I have a service manual for it, and I took the auger housing off to look at the belts. The drive belt tensioner is always tensing the belt. It gets more tense when I hold down the drive clutch on the handlebars, but it never really gets slack. It always stays about 90% tense, regardless, which is why the machine always takes off when I put it in Forward or Reverse.







In this picture, I am holding back the auger tensioner so that you can see what the drive belt looks like.

Also, the tensioner return spring is clearly not doing any work. It just dangles completely slack all the time. Here's a picture of the spring just dangling:









I've spent hours just looking back and forth between my machine and the service manual, and for the life of me I can't find anything out of place... and yet it's not working right. Anyone have any ideas??

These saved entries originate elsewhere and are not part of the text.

Lemma walk_spec fuel dir :
  dir ∈ d_dirs d -> (forall p, p ∈ all_paths d -> under dir p -> (length p < length dir + fuel)%nat) ->
  exists l, walk dir_error entry_error fuel d dir = Ok l /\ lists_below dir l.
Proof.
  revert dir. induction fuel as [|fuel IH]; intros dir Hd Hf.
  - exists []. split; [done|]. split; [constructor|]. intros p. split; [by intros ?%elem_of_nil|]. intros [Hp Hu].
    exfalso. specialize (Hf p). destruct Hu as (rest & -> & Hr). rewrite length_app in Hf.
    assert (length dir + length rest < length dir + 0)%nat; [|lia]. apply Hf; [apply elem_of_all_paths; by left | by exists rest].
  - cbn [walk]. rewrite Hdir. unfold is_dir at 1. rewrite bool_decide_eq_true_2 by done. simpl negb. cbv iota.
    set (es := task_order (children d dir)).
    assert (Hes : forall e, e ∈ es <-> e ∈ all_paths d /\ exists c, c <> RootDir /\ e = dir ++ [c]).
    { intros e. unfold es. rewrite task_order_perm, elem_of_children, path_parent_Some. done. }
    destruct (each_entry_spec (fun e => if is_dir d e then walk dir_error entry_error fuel d e else Ok [e]) es) as (l & E & Hnd & Hin).
    + intros e (Ha & c & Hc & ->)%Hes. unfold is_dir. case_bool_decide as Hdc.
      * apply IH; [done|]. intros p Hp (rest & -> & Hr). rewrite length_app. simpl.
        assert (length ((dir ++ [c]) ++ rest) < length dir + S fuel)%nat; [|rewrite !length_app in *; simpl in *; lia].
        apply Hf; [done|]. exists (c :: rest). rewrite <- app_assoc. split; [done|]. by constructor.
      * exists [dir ++ [c]]. split; [done|]. split; [apply NoDup_singleton|]. intros p. rewrite list_elem_of_singleton. split.
        -- intros ->. apply elem_of_all_paths in Ha as [?|?]; [|done]. split; [done|]. exists []. by rewrite app_nil_r.
        -- intros [Hp Hu]. destruct (wf_chain d (dir ++ [c]) p Hwf) as [?|?]; try done.
           { apply elem_of_all_paths. by left. } { by destruct dir. }
    + unfold es. rewrite task_order_perm. unfold children, all_paths. apply NoDup_ListNoDup, List.NoDup_filter, NoDup_ListNoDup. apply NoDup_elements.
    + intros a b (_ & c & _ & ->)%Hes (_ & c' & _ & ->)%Hes. by rewrite !length_app.
    + exists l. split; [exact E|]. split; [done|]. intros p. rewrite Hin. split; intros [Hp Hu]; (split; [done|]).
      * destruct Hu as (e & (_ & c & Hc & ->)%Hes & rest & -> & Hr). exists (c :: rest). rewrite <- app_assoc. split; [done|]. by constructor.
      * destruct Hu as ([|c rest] & -> & Hr).
        { rewrite app_nil_r in Hp. destruct Hp as [x Hx]. by rewrite (wf_disjoint d Hwf dir Hd) in Hx. }
        apply Forall_cons in Hr as [Hc Hr]. exists (dir ++ [c]). assert (Hu : under (dir ++ [c]) (dir ++ c :: rest)).
        { exists rest. by rewrite <- app_assoc. }
        split; [|done]. apply Hes. split; [|by exists c]. apply elem_of_all_paths.
        destruct (wf_chain d (dir ++ [c]) (dir ++ c :: rest) Hwf) as [E'|?]; [apply elem_of_all_paths; by left | done
          | by destruct dir | | by right]. left. by rewrite <- E'.
Qed.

Thanks in advance, and here is a bonus picture just in case it happens to help anyone:


----------



## db9938 (Nov 17, 2013)

Is it the correct belt?


----------



## JMM (Aug 19, 2014)

I wondered that myself, except that I swear it was driving normally when I first bought it... just a little underpowered due to the stripped gear teeth. The belt is beat up anyway, maybe I'll just buy an OEM one that I know for a fact is correct, and see what happens.


----------



## db9938 (Nov 17, 2013)

I don't know everything, but that would be my next guess. Are there any numbers left on the belt to verify that it is correct? And, is the spring in the correct location?


----------



## Grunt (Nov 11, 2013)

I know absolutely nothing about Honda snow blowers, but, it seems like there should be a spring pulling the idler bracket up a lot further. The pin on the idler bracket should be making contact with the tab at the top of the auger brake arm. If the auger drive handle isn't squeezed, the brake arm should be up as if it were rubbing on the auger pulley?


----------



## db9938 (Nov 17, 2013)

Forgive me, but I think that is the spring in the picture.

And truthfully, Hondas really don't operate any different than any other machine, in many respects.


----------



## Shryp (Jan 1, 2011)

Grunt, it is the drive and not the auger he is having issues with.


----------



## db9938 (Nov 17, 2013)

I think that the belt dust (black grime) is a predictor of the problem. That is not a typical Honda issue, for belts to wear in such a way in a short period of time. 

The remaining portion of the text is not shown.